Give again, word for word, every line below from the one that has "let base := keybytes_to_hex compact in" through the one that has "Definition decode_compact (compact", both included, and no others.
#####
(* ===== verification/TrieNode.v ===== *)
(** * Trie: nibbles, node hashes, nodes and their codecs

    crates/storage/trie: nibbles.rs, node_hash.rs, node.rs, the data and
    encoders of node/{leaf, extension, branch}.rs, and rlp.rs, the codec of the
    database.  A nibble list is a [list Z]; 16 at its end is the leaf flag.
    Arithmetic on [u8] wraps, which does not happen on nibbles. *)

From stdpp Require Import base option list numbers strings gmap.
From S2P Require Import Prelude Rlp LevmHost.

Local Open Scope Z_scope.

(** ** error.rs *)

(** The errors of the in-memory build; the database bindings add their own. *)
Inductive TrieError :=
  | RLPDecodeErr (e : RLPDecodeError)
  | Verify
  | InconsistentTree
  | LockError.

Notation TrieResult := (Outcome TrieError).

(** ** nibbles.rs *)

Definition Nibbles := list Z.

Module Nibbles.

Definition from_raw (bs : list Z) (is_leaf : bool) : Nibbles :=
  flat_map (λ b, [Z.land (Z.shiftr b 4) 15; Z.land b 15]) bs ++ (if is_leaf then [16] else []).

Definition from_bytes (bs : list Z) : Nibbles := from_raw bs true.

(** [skip_prefix]: the rest of the path when it starts with [prefix]. *)
Fixpoint skip_prefix (path prefix : Nibbles) : option Nibbles :=
  match prefix, path with
  | [], _ => Some path
  | p :: prefix, x :: path => if x =? p then skip_prefix path prefix else None
  | _ :: _, [] => None
  end.

(** [<[u8] as Ord>::cmp]. *)
Fixpoint cmp (a b : list Z) : comparison :=
  match a, b with
  | [], [] => Eq
  | [], _ :: _ => Lt
  | _ :: _, [] => Gt
  | x :: a, y :: b => match Z.compare x y with Eq => cmp a b | c => c end
  end.

Definition compare_prefix (path prefix : Nibbles) : comparison :=
  if len prefix <? len path then cmp (take (length prefix) path) prefix else cmp path prefix.

Fixpoint count_prefix (a b : Nibbles) : nat :=
  match a, b with
  | x :: a, y :: b => if x =? y then S (count_prefix a b) else O
  | _, _ => O
  end.

(** [next_choice]: the first nibble, when it is a choice, and the path without
    its first nibble. *)
Definition next_choice (path : Nibbles) : option nat * Nibbles :=
  match path with
  | [] => (None, [])
  | x :: path => (if x <? 16 then Some (Z.to_nat x) else None, path)
  end.

(** Slices and indexing panic out of range. *)
Definition slice (path : Nibbles) (start stop : nat) : TrieResult Nibbles :=
  if (start <=? stop)%nat && (stop <=? length path)%nat
  then Ok (take (stop - start) (drop start path)) else Panic.
Definition offset (path : Nibbles) (n : nat) : TrieResult Nibbles :=
  slice path n (length path).
Definition at_ (path : Nibbles) (i : nat) : TrieResult nat :=
  match path !! i with Some x => Ok (Z.to_nat x) | None => Panic end.

Definition is_leaf (path : Nibbles) : bool :=
  match last path with Some x => x =? 16 | None => false end.

(** [hex[i * 2] * 16 + hex[i * 2 + 1]] over the pairs. *)
Fixpoint pack (hex : list Z) : list Z :=
  match hex with
  | a :: b :: rest => wrap 8 (wrap 8 (a * 16) + b) :: pack rest
  | _ => []
  end.

Definition encode_compact (path : Nibbles) : list Z :=
  let leaf := is_leaf path in
  let hex := if leaf then removelast path else path in
  let '(v, hex) :=
    match hex with
    | x :: rest => if (length hex mod 2 =? 1)%nat then (wrap 8 (0x10 + x), rest) else (0, hex)
    | [] => (0, [])
    end in
  wrap 8 (v + (if leaf then 0x20 else 0)) :: pack hex.

Definition keybytes_to_hex (keybytes : list Z) : list Z :=
  flat_map (λ b, [b / 16; b mod 16]) keybytes ++ [16].

Definition compact_to_hex (compact : list Z) : list Z :=
  match compact with
  | [] => []
  | _ =>
      let base := keybytes_to_hex compact in
      let flag := default 0 (head base) in
      let base := if flag <? 2 then take (length base - 1) base else base in
      drop (Z.to_nat (2 - Z.land flag 1)) base
  end.

Definition decode_compact (compact : list Z) : Nibbles := compact_to_hex compact.

(** The pairs of [data.chunks(2)], an odd last nibble as a high one. *)
Fixpoint chunks (data : list Z) : list Z :=
  match data with
  | [] => []
  | [x] => [wrap 8 (Z.shiftl x 4)]
  | a :: b :: rest => Z.lor (wrap 8 (Z.shiftl a 4)) b :: chunks rest
  end.
Definition to_bytes (path : Nibbles) : list Z :=
  chunks (if is_leaf path then removelast path else path).

End Nibbles.

(** ** node_hash.rs *)

(** A hash is its 32 bytes. *)
Inductive NodeHash :=
  | Hashed (h : list Z)
  | Inline (encoded : list Z).

#[export] Instance NodeHash_eq_dec : EqDecision NodeHash.
Proof. solve_decision. Defined.

Definition node_hash_default : NodeHash := Inline [].
Definition is_valid (h : NodeHash) : bool := match h with Inline [] => false | _ => true end.
Definition node_hash_from_vec (v : list Z) : NodeHash :=
  if len v =? 32 then Hashed v else Inline v.
Definition node_hash_to_vec (h : NodeHash) : list Z :=
  match h with Hashed v => v | Inline v => v end.

Section Hashing.
Context `{Crypto}.

Definition from_encoded_raw (encoded : list Z) : NodeHash :=
  if 32 <=? len encoded then Hashed (keccak encoded) else Inline encoded.
Definition finalize (h : NodeHash) : list Z :=
  match h with Inline x => keccak x | Hashed x => x end.

End Hashing.

(** ** The nodes *)

Inductive Node :=
  | Branch (choices : list NodeHash) (value : list Z)
  | Extension (prefix : Nibbles) (child : NodeHash)
  | Leaf (partial : Nibbles) (value : list Z).

#[export] Instance Node_eq_dec : EqDecision Node.
Proof. solve_decision. Defined.

Definition EMPTY_CHOICES : list NodeHash := replicate 16 node_hash_default.

(** ** The encoding that is hashed *)

Definition leaf_encode_raw (partial : Nibbles) (value : list Z) : list Z :=
  Encoder.finish []
    (Encoder.encode_bytes (Encoder.encode_bytes Encoder.new (Nibbles.encode_compact partial))
       value).

Definition extension_encode_raw (prefix : Nibbles) (child : NodeHash) : list Z :=
  let encoder := Encoder.encode_bytes Encoder.new (Nibbles.encode_compact prefix) in
  Encoder.finish []
    (match child with
     | Inline x => Encoder.encode_raw encoder x
     | Hashed x => Encoder.encode_bytes encoder x
     end).

Definition encode_choice (encoder : Encoder.t) (child : NodeHash) : Encoder.t :=
  match child with
  | Hashed hash => Encoder.encode_bytes encoder hash
  | Inline [] => Encoder.encode_bytes encoder []
  | Inline raw => Encoder.encode_raw encoder raw
  end.

Definition branch_encode_raw (choices : list NodeHash) (value : list Z) : list Z :=
  Encoder.finish []
    (Encoder.encode_bytes (foldl encode_choice Encoder.new choices) value).

Definition encode_raw (n : Node) : list Z :=
  match n with
  | Branch choices value => branch_encode_raw choices value
  | Extension prefix child => extension_encode_raw prefix child
  | Leaf partial value => leaf_encode_raw partial value
  end.

Definition compute_hash `{Crypto} (n : Node) : NodeHash := from_encoded_raw (encode_raw n).

(** The items of the list, until it ends or there are more than 17: [n] more
    make 18. *)
Fixpoint raw_items (n : nat) (decoder : Decoder.t) : Decoded (list (list Z)) :=
  match n with
  | O => Ok []
  | S n =>
      '(item, decoder) ← Decoder.get_encoded_item decoder;
      if Decoder.is_done decoder || (n =? 0)%nat then Ok [item]
      else rest ← raw_items n decoder; Ok (item :: rest)
  end.

Definition decode_child (rlp : list Z) : Decoded NodeHash :=
  match decode_bytes rlp with
  | Ok (hash, []) =>
      if len hash =? 32 then Ok (Hashed hash)
      else match hash with [] => Ok (Inline []) | _ => Ok (Inline rlp) end
  | Ok _ | Err _ => Ok (Inline rlp)
  | Panic => Panic
  | NoFuel => NoFuel
  end.

Fixpoint decode_children (items : list (list Z)) : Decoded (list NodeHash) :=
  match items with
  | [] => Ok []
  | item :: items => c ← decode_child item; cs ← decode_children items; Ok (c :: cs)
  end.

(** [Node::decode_raw]. *)
Definition decode_raw (rlp : list Z) : Decoded Node :=
  decoder ← Decoder.new rlp;
  items ← raw_items 18 decoder;
  match items with
  | [item0; item1] =>
      '(path, _) ← decode_bytes item0;
      let path := Nibbles.decode_compact path in
      if Nibbles.is_leaf path then
        '(value, _) ← decode_bytes item1;
        Ok (Leaf path value)
      else
        child ← decode_child item1;
        Ok (Extension path child)
  | _ =>
      if (length items =? 17)%nat then
        choices ← decode_children (take 16 items);
        '(value, _) ← decode_bytes (default [] (items !! 16%nat));
        Ok (Branch choices value)
      else Err (CustomText "Invalid arg count for Node")
  end.

(** ** The encoding of the database (rlp.rs) *)

(** A [Vec<u8>] goes through the codec of vectors: a list of small integers. *)
Notation VecU8 := (list u8).

Definition decode_vec_u8 (d : Decoder.t) (name : string) : Decoded (list Z * Decoder.t) :=
  Decoder.decode_field (T := VecU8) d name.

#[export] Instance NodeHash_encode : RLPEncode NodeHash :=
  mk_encode (λ h, encode (node_hash_to_vec h : VecU8)).
#[export] Instance NodeHash_decode : RLPDecode NodeHash := λ rlp,
  '(hash, rest) ← (decode_unfinished rlp : Decoded (VecU8 * list Z));
  Ok (node_hash_from_vec hash, rest).

Definition encode_nibbles (n : Nibbles) : list Z :=
  Encoder.finish [] (Encoder.encode_field Encoder.new (n : VecU8)).
Definition decode_nibbles (rlp : list Z) : Decoded (Nibbles * list Z) :=
  decoder ← Decoder.new rlp;
  '(data, decoder) ← decode_vec_u8 decoder "data"%string;
  rest ← Decoder.finish decoder;
  Ok (data, rest).

(** [Nibbles] as a type with a codec of its own. *)
Record NibblesField := { nibbles_data : Nibbles }.
#[export] Instance NibblesField_encode : RLPEncode NibblesField :=
  mk_encode (λ n, encode_nibbles (nibbles_data n)).
#[export] Instance NibblesField_decode : RLPDecode NibblesField := λ rlp,
  '(data, rest) ← decode_nibbles rlp; Ok ({| nibbles_data := data |}, rest).

Definition encode_branch (choices : list NodeHash) (value : list Z) : list Z :=
  Encoder.finish []
    (Encoder.encode_field (Encoder.encode_field Encoder.new choices) (value : VecU8)).
Definition encode_extension (prefix : Nibbles) (child : NodeHash) : list Z :=
  Encoder.finish []
    (Encoder.encode_field (Encoder.encode_field Encoder.new {| nibbles_data := prefix |}) child).
Definition encode_leaf (partial : Nibbles) (value : list Z) : list Z :=
  Encoder.finish []
    (Encoder.encode_field (Encoder.encode_field Encoder.new {| nibbles_data := partial |})
       (value : VecU8)).

Definition decode_branch (rlp : list Z) : Decoded (Node * list Z) :=
  decoder ← Decoder.new rlp;
  '(choices, decoder) ← Decoder.decode_field (T := list NodeHash) decoder "choices"%string;
  if negb (length choices =? 16)%nat then Err (CustomText "Error decoding field 'choices' of type [H256;16]: Invalid Length")
  else
    '(value, decoder) ← decode_vec_u8 decoder "value"%string;
    rest ← Decoder.finish decoder;
    Ok (Branch choices value, rest).
Definition decode_extension (rlp : list Z) : Decoded (Node * list Z) :=
  decoder ← Decoder.new rlp;
  '(prefix, decoder) ← Decoder.decode_field (T := NibblesField) decoder "prefix"%string;
  '(child, decoder) ← Decoder.decode_field (T := NodeHash) decoder "child"%string;
  rest ← Decoder.finish decoder;
  Ok (Extension (nibbles_data prefix) child, rest).
Definition decode_leaf (rlp : list Z) : Decoded (Node * list Z) :=
  decoder ← Decoder.new rlp;
  '(partial, decoder) ← Decoder.decode_field (T := NibblesField) decoder "partial"%string;
  '(value, decoder) ← decode_vec_u8 decoder "value"%string;
  rest ← Decoder.finish decoder;
  Ok (Leaf (nibbles_data partial) value, rest).

(** The type byte comes first. *)
Definition encode_node (n : Node) : list Z :=
  match n with
  | Branch choices value => 0 :: encode_branch choices value
  | Extension prefix child => 1 :: encode_extension prefix child
  | Leaf partial value => 2 :: encode_leaf partial value
  end.
Definition decode_node_unfinished (rlp : list Z) : Decoded (Node * list Z) :=
  match rlp with
  | [] => Err InvalidLength
  | t :: rlp =>
      if t =? 0 then decode_branch rlp
      else if t =? 1 then decode_extension rlp
      else if t =? 2 then decode_leaf rlp
      else Err MalformedData
  end.
#[export] Instance Node_decode : RLPDecode Node := decode_node_unfinished.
#####
SOLVED PROBLEM
      let base := keybytes_to_hex compact in
      let flag := default 0 (head base) in
      let base := if flag <? 2 then take (length base - 1) base else base in
      drop (Z.to_nat (2 - Z.land flag 1)) base
  end.

Definition decode_compact (compact : list Z) : Nibbles := compact_to_hex compact.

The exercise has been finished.